Last year, Edward Luce's In Spite of the Gods pointed out the tension between the growing ascendancy of the middle class, which wants to punch its weight on the international scene, and the pulls from the hinterland, where chronic inequities remain. Observing more closely the burgeoning India-US partnership - in July the US made an exception of India from the Non-Proliferation Treaty, effectively acknowledging its status as a nuclear power - Mira Kamdar fills Planet India with fascinating anecdotes (Indians will buy more cell phones than any other nationality this year; at the same time, one out of three malnourished children in the world are in India) and explores the business-to-business links that are connecting India with the world. In Holy Warriors, Edna Fernandes travels through the country, meeting fanatics from all faiths who would like to pull it apart. These three long-form narratives portray a nation in turmoil.

I believe, however, that the answer India offers is one of hope, and not despair. To make sense of that, turn to two scholars, who have stepped out of their ivory towers to explore the reality of modern India. The philosopher Martha Nussbaum, in Chicago, and the historian Rama chandra Guha, in Bangalore, argue there is much to learn from India. They arrive at similar conclusions, approaching the country from different ends of the spectrum. Nussbaum is an informed outsider looking in; Guha is a multidisciplinary insider looking out. Nussbaum takes one incident - the 2002 Gujarat riots that followed the burning of a train carrying Hindu activists in Godhra - and builds a grand narrative of Hindu nationalism's fierce challenge to India's secular ethos. Guha takes the history of India ignored by many academics - its life after Mohandas Gandhi was assassinated in 1948 - and follows the reorganisation of its states, wars with Pakistan and China, its internal rebellions, and the rise of popular culture, to emphasise one point: its democratic resilience.

Nussbaum starts her story boldly, challenging the prevailing orthodoxy that a group of Muslims torched a train carrying Hindu activists, burning 58 of them alive. These activists were returning from Ayodhya, where they hoped to build a temple in place of a mosque, which their co-religionists had destroyed a decade earlier. In the riots that followed many Muslims died. But what really happened? There are serious doubts over the official narrative, and Nussbaum suggests that the fire could have started accidentally, and the pogrom was planned.

Nussbaum is right to focus on Hindu nationalism, if only to counter the assumption that all religious fundamentalism today emerges from mosques. Even if Muslims did burn that train, what followed in Gujarat was appalling and outrageous. Hindu activists targeted Muslim homes, brutally torturing, raping, murdering and burning many women, and the state stood by. What made this mass murder possible?

Nussbaum shows Gujarat had not made much progress in education and health care, and how it became home to Hindu nationalists. Gujaratis form a sizeable portion of the Indian diaspora, and many wealthy emigrants supported Hindu nationalists, not always realising their sinister agenda. The Hindu nationalists, on the wrong side of history since the time their leaders admired Hitler and one of their activists assassinated Gandhi, naturally turned to the source of their problem: history. They attacked prominent historians in India and in the US; once in power, they rewrote textbooks showing Muslim rulers poorly and praising the rule of the Nazis.

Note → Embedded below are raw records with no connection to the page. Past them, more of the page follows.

Lemma success_verified (h : host_env) (d : Deps W) source transport job w e w' :
  ProcessJob h d source transport job w = (Ret ("succeeded", e), w') →
  ∃ n sha w3, verified_transfer source transport job w w3 n sha ∧
    writeSuccess h d job n sha w3 = (Ret None, w').
Proof.
  unfold ProcessJob. intros E. unfold mbind at 1, M_bind at 1 in E.
  destruct (Open source (Src job) w) as [[[err|[body size]]|v] w1] eqn:Eo;
    [by apply classify_answer in E| |done].
  unfold mbind at 1, M_bind at 1 in E.
  destruct (Send transport (Dst job) (Counter body 0) size w1) as [[[sent cw]|v] w2] eqn:Es; [|done].
  destruct sent as [[err|[n sha]]|v].
  - by apply defer_ret in E as [w4 E%classify_answer].
  - destruct ((0 <=? size) && negb (n =? size)) eqn:C1;
      [by apply defer_ret in E as [w4 E%classify_answer]|].
    destruct ((size <? 0) && negb (counter_n cw =? n)) eqn:C2;
      [by apply defer_ret in E as [w4 E%classify_answer]|].
    unfold mbind at 1, M_bind at 1, recover in E.
    destruct (Close source (counter_r cw) w2) as [[[ce|]|v] w3] eqn:Ec.
    + by apply classify_answer in E.
    + exists n, sha, w3. split.
      * exists body, size, cw, w1, w2. split_and!; [done..| | |done].
        -- intros Hs. rewrite (proj2 (Z.leb_le 0 size)) in C1 by lia.
           simpl in C1. to_prop. done.
        -- intros Hs. rewrite (proj2 (Z.ltb_lt size 0)) in C2 by lia.
           simpl in C2. to_prop. done.
      * run_cases; done.
    + destruct (defer _ _ w3) as [[a|v'] w4] eqn:Ed; [|done].
      by apply defer_ret in Ed as [w5 [=]].
  - by apply defer_ret in E as [w4 [=]].
Qed.

Lemma verified_run (h : host_env) (d : Deps W) source transport job w w3 n sha :
  verified_transfer source transport job w w3 n sha →
  ProcessJob h d source transport job w
  = match writeSuccess h d job n sha w3 with
    | (Ret None, w') => (Ret ("succeeded", None), w')
    | (Ret (Some err), w') => (Ret (EmptyString, Some err), w')
    | (Panic v, w') => (Panic v, w')
    end.
Proof.
  intros (body & size & cw & w1 & w2 & Eo & Es & H0 & H1 & Ec). unfold ProcessJob.
  run_bind Eo. run_bind Es.
  destruct ((0 <=? size) && negb (n =? size)) eqn:C1; [to_prop; lia|].
  destruct ((size <? 0) && negb (counter_n cw =? n)) eqn:C2; [to_prop; lia|].
  rewrite (bind_run _ _ _ (Ret None) w3) by (unfold recover; by rewrite Ec).
  unfold mbind, M_bind. by destruct (writeSuccess h d job n sha w3) as [[[err|]|v] w4].
Qed.

(** ** Claims *)

(** C9: [ProcessJob] reports "succeeded" only for a verified transfer: the source
    opened, the transport stored the stream and returned its size and digest, the
    stored size equals the size the source reported (or, when that is unknown, the
    number of bytes read from it), the source closed cleanly, and the success write
    carrying that size and digest is what was committed. Conversely a verified
    transfer whose write goes through is reported "succeeded". *)
Theorem ProcessJob_success_iff_verified h (d : Deps W) source transport job w w' :
  (∃ e, ProcessJob h d source transport job w = (Ret ("succeeded", e), w')) ↔
  ∃ n sha w3, verified_transfer source transport job w w3 n sha ∧
    writeSuccess h d job n sha w3 = (Ret None, w').
Proof.
  split.
  - intros [e E]. by eapply success_verified.
  - intros (n & sha & w3 & Hv & Ew). exists None.
    rewrite (verified_run h d _ _ _ _ _ _ _ Hv). by rewrite Ew.
Qed.

(** A success write that returns no error while the lease is held recorded the size and
    the digest: the row succeeded, and its one new event holds them. *)
Lemma success_recorded h (d : Deps W) job n sha w w' row :
  script (view w) = [] → held (d_LockedBy d) job (tabs (view w)) row →
  writeSuccess h d job n sha w = (Ret None, w') →
  ∃ row', settled_as Succeeded (Attempts job) (next_run_at row) (now (env (view w))) row row' ∧
    tabs (view w')
    = push_event (now (env (view w))) (trace_id row) (ID job) EvSuccess
        (stored_object {["size" := JInt n; "sha256" := JStr sha; "duration_ms" := JInt (elapsed_ms h)]})
        (set_jobs (<[ID job := row']> (jobs (tabs (view w)))) (tabs (view w))).
Proof.
  intros Hs Hh E. rewrite (writeSuccess_run h _ job d n sha w row eq_refl Hs Hh) in E.
  unfold refusal in E. destruct (storable (verdict_detail h (VSuccess n sha))) eqn:Hd; [|done].
  injection E as <-. rewrite view_over.
  destruct (record_held h _ job (VSuccess n sha) _ row Hs Hh Hd)
    as (_ & st & a & nra & ev & row' & Hl & Hsa & Hre & Ht).
  inversion Hl; subst. simpl in Hre. subst nra. exists row'. split; [exact Hsa|exact Ht].
Qed.

(** A worker that lost its lease still reports success: the guarded write matches no
    row, which is no error, so the label is "succeeded" although no row and no event
    was written. *)
Theorem stale_success_reported h (d : Deps W) source transport job w w3 n sha :
  verified_transfer source transport job w w3 n sha → nul_free sha = true → script (view w3) = [] →
  (∀ row, jobs (tabs (view w3)) !! ID job = Some row → ¬ leased_by (d_LockedBy d) row) →
  ∃ w', ProcessJob h d source transport job w = (Ret ("succeeded", None), w') ∧
    tabs (view w') = tabs (view w3).
Proof.
  intros Hv Hsha Hs Hst. rewrite (verified_run h d _ _ _ _ _ _ _ Hv).
  destruct (exec_head (verdict_stmt h (d_LockedBy d) job (VSuccess n sha)) (view w3))
    as (s1 & E1 & _ & _ & _ & Ht).
  rewrite Hs, (verdict_miss _ _ _ _ _ _ (storable_success h n sha Hsha) Hst) in E1, Ht.
  cbn [hd fst snd verdict_stmt] in E1, Ht.
  unfold writeSuccess. rewrite (bind_run _ _ _ _ _ (zoom_run _ _ _ _ E1)).
  eexists. split; [reflexivity|]. by rewrite view_over.
Qed.

(** C10: What an outcome write stores is what the worker recorded: marshalled by Go and
    read by the database, a detail with text keys comes out as the same map, numbers as
    they were, texts with every byte that is no UTF-8 replaced by U+FFFD and otherwise
    unchanged; it is refused, with nothing written, exactly when one of its texts has a
    NUL byte. *)
Theorem outcome_detail_roundtrip i lb f ev dt e t r :
  (∀ k, k ∈ dom dt → utf8_valid k = true) → jobs t !! i = Some r → leased_by lb r →
  guarded_write i lb f ev dt e t =
    (if storable dt then
       (inr 1, push_event (now e) (trace_id r) i ev (BObj (stored <$> dt))
                 (set_jobs (<[i := f e r]> (jobs t)) t))
     else (inl json_refused, t)) ∧
  (storable dt = false ↔ ∃ k v, dt !! k = Some v ∧
     (nul_free k = false ∨ ∃ s, v = JStr s ∧ nul_free s = false)) ∧
  ∀ s, utf8_valid (clean s) = true ∧ (utf8_valid s = true → clean s = s).
Proof.
  intros Hk Hi Hg. split_and!.
  - destruct (storable dt) eqn:Hd; [|by apply guarded_write_refused].
    rewrite <- stored_object_text by done. by apply guarded_write_hit.
  - apply storable_false.
  - intros s. split; [apply utf8_valid_clean|apply clean_valid].
Qed.

(** Recording over a held lease: the first verdict settles the row, the rest find the
    lease gone. *)
Lemma record_settles h lb job v vs s r :
  script s = [] → held lb job (tabs s) r → storable (verdict_detail h v) = true →
  tabs (record h lb job (v :: vs) s) = tabs (record h lb job [v] s).
Proof.
  intros Hs Hh Hd. destruct (record_held h lb job v s r Hs Hh Hd)
    as (_ & st & a & nra & ev & r' & Hl & Hsa & _ & Ht).
  change (record h lb job (v :: vs) s) with (record h lb job vs (record h lb job [v] s)).
  apply record_stale. rewrite Ht. simpl. rewrite lookup_insert_eq.
  intros row [= <-] [Hle _]. rewrite (sa_status _ _ _ _ _ _ Hsa) in Hle. by destruct Hl.
Qed.

Lemma processOne_outcome h (r : Runner W) lb job w row :
  framed_runner r → legible_runner r → script (view w) = [] → held lb job (tabs (view w)) row →
  ∃ l st a nra ev dt row',
    label_means job l st a ev ∧ settled_as st a nra (now (env (view w))) row row' ∧
    reschedule h st a (now (env (view w))) (next_run_at row) nra ∧
    tabs (view (snd (processOne h r lb job w)))
    = push_event (now (env (view w))) (trace_id row) (ID job) ev dt
        (set_jobs (<[ID job := row']> (jobs (tabs (view w)))) (tabs (view w))).
Proof.
  intros Hr Lr Hs Hh. destruct (processOne_decides h lb job r w Hr Lr) as (v & vs & _ & Hd & ->).
  rewrite (record_settles _ _ _ _ _ _ row) by done.
  destruct (record_held h lb job v _ row Hs Hh Hd) as (_ & st & a & nra & ev & row' & ? & ? & ? & ?).
  by exists (verdict_label job v), st, a, nra, ev, (stored_object (verdict_detail h v)), row'.
Qed.

(** C7: the lease guard: a worker whose lease was swept, drained, settled or handed to
    another worker changes no table, whatever its source and transport do and
    whether or not they panic; no row, no event, no sequence. *)
Theorem processOne_stale_noop h (r : Runner W) lb job w :
  framed_runner r →
  (∀ row, jobs (tabs (view w)) !! ID job = Some row → status row ≠ Leased ∨ locked_by row ≠ Some lb) →
  tabs (view (snd (processOne h r lb job w))) = tabs (view w).
Proof.
  intros Hr Hst. destruct (processOne_wrote h lb job r Hr w) as (vs & _ & ->).
  apply record_stale. intros row Hrow [Hl Hb]. by destruct (Hst row Hrow).
Qed.

(** The outcome writes always return. *)
Lemma writeTerminal_ret (d : Deps W) job st ev dt b w : ∃ e w',
  writeTerminal d job st ev dt b w = (Ret e, w').
Proof.
  unfold writeTerminal, writeTerminalWithAttempts, mbind, M_bind.
  match goal with |- context [zoom (exec ?q) w] => destruct (zoom_exec_ret q w) as (o & w1 & ->) end.
  by eexists _, _.
Qed.

Lemma writeRetryOrDead_ret h lb job dt w : ∃ x w',
  writeRetryOrDead h (MkDeps lb None) job dt w = (Ret x, w').
Proof.
  unfold writeRetryOrDead, writeTerminalWithAttempts. simpl.
  destruct (MaxAttempts job <=? Attempts job + 1); unfold mbind, M_bind;
    match goal with |- context [zoom (exec ?q) w] =>
      destruct (zoom_exec_ret q w) as (o & w1 & ->) end; destruct o as [err|n]; simpl; eauto.
  destruct (n =? 0); eauto.
Qed.

Lemma processOne_ret h (r : Runner W) lb job w :
  (∀ f, r_OnFinish r = Some f → ∀ j x w0, ∃ w1, f j x w0 = (Ret tt, w1)) →
  ∃ w', processOne h r lb job w = (Ret tt, w').
Proof.
  intros Hf.
  assert (∀ x w0, ∃ w1, fire r job x w0 = (Ret tt, w1)) as Hfire.
  { intros x w0. unfold fire. destruct (r_OnFinish r) as [f|] eqn:E; [by apply (Hf f)|by exists w0]. }
  assert (∃ u w', processOne h r lb job w = (Ret u, w')) as ([] & w' & E); [|by exists w'].
  apply recover_ret. intros v w1.
  destruct (writeRetryOrDead_ret h lb job {["error" := JStr v; "stage" := JStr "panic"]} w1)
    as ([x e] & w2 & E2). run_bind E2.
  destruct (Hfire x w2) as [w3 E3]. by exists tt, w3.
Qed.

(** The worker loop survives any job: whatever panics inside the source, the
    transport or the retry callback, [processOne] returns, as long as the finish
    callback itself does not panic. *)
Theorem processOne_returns h (r : Runner W) lb job w :
  (∀ f, r_OnFinish r = Some f → ∀ j x w0, ∃ w1, f j x w0 = (Ret tt, w1)) →
  ∃ w', processOne h r lb job w = (Ret tt, w').
Proof. apply processOne_ret. Qed.

(** The action keeps [P] of the world, however it ends. *)
Definition maintains {A} (P : W → Prop) (m : M W A) : Prop := ∀ w, P w → P (snd (m w)).

(** [k] observes something the action leaves alone. *)
Definition keeps {A T} (k : W → T) (m : M W A) : Prop := ∀ w, k (snd (m w)) = k w.

Lemma keeps_maintains {A T} (k : W → T) (m : M W A) :
  keeps k m ↔ ∀ c, maintains (λ w, k w = c) m.
Proof. split; [intros Hk c w <-; apply Hk|]. intros Hm w. by apply (Hm (k w) w). Qed.

Lemma maintains_ret {A} P (a : A) : maintains P (mret a).
Proof. by intros w. Qed.

Lemma maintains_bind {A B} P (m : M W A) (f : A → M W B) :
  maintains P m → (∀ a, maintains P (f a)) → maintains P (m ≫= f).
Proof.
  intros Hm Hf w Hw. specialize (Hm w Hw). unfold mbind, M_bind.
  destruct (m w) as [[a|v] w']; simpl in *; [by apply Hf|done].
Qed.

Lemma maintains_framed {A} (Q : pg → Prop) (m : M W A) :
  framed m → maintains (λ w, Q (view w)) m.
Proof. intros Hm w Hw. by rewrite Hm. Qed.

Lemma maintains_defer {A} P (fin : M W unit) (m : M W A) :
  maintains P fin → maintains P m → maintains P (defer fin m).
Proof.
  intros Hf Hm w Hw. specialize (Hm w Hw). unfold defer. destruct (m w) as [x w1].
  specialize (Hf w1 Hm). by destruct (fin w1) as [[[]|v] w2].
Qed.

Lemma maintains_recover {A} P (g : string → M W A) (m : M W A) :
  maintains P m → (∀ v, maintains P (g v)) → maintains P (recover g m).
Proof.
  intros Hm Hg w Hw. specialize (Hm w Hw). unfold recover.
  destruct (m w) as [[a|v] w1]; [done|by apply Hg].
Qed.

Lemma maintains_exec {A} P (q : stmt A) :
  (∀ s w, P w → P (over s w)) → maintains P (zoom (exec q)).
Proof. intros Hk w Hw. unfold zoom. destruct (exec q (view w)) as [o s']. by apply Hk. Qed.

Lemma keeps_ret {A T} (k : W → T) (a : A) : keeps k (mret a : M W A).
Proof. by intros w. Qed.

Many Hindus believed their interests were overlooked because India allowed the inspired ideas of Tagore, Gandhi and Nehru to lapse. Lacking the liberal education Tagore espoused, of a benign nationalism built on integrative humanism and shared public poetry, Indians focused on their narrower identities. Hindu nationalists increased their following by pointing out the government's appeasement of minorities, and by riding on the popularity of television serials of the Ramayana and Mahabharata, ancient epics. By 1998, the Hindu nationalist Bha ratiya Janata Party led a coalition at the centre.

As the inclusive, unifying impulse of India's founding fathers declined, an unusual, almost monotheistic, militarist view of Hinduism gained ascendance. But India abhors extremes and in 2004 the BJP-led alliance lost. For Nussbaum and for many others, it reinforced the idea of India as the land of synthesis, seeking balance.

Guha arrives at a similar conclusion, but builds his story by making us witnesses of events as they occur, drawing on contemporary accounts. His voluminous account may seem daunting, but it is crucial for the understanding of modern India. Writing Postwar, Tony Judt could claim, rightly, that his book could stand on the shoulders of other works, and assume that his readers knew certain things. Guha is correct in pointing out that such a luxury is not available to him: too little is written about contemporary India, and those who do write view India from a particular lens, as does V S Naipaul, or focus on particular phenomena.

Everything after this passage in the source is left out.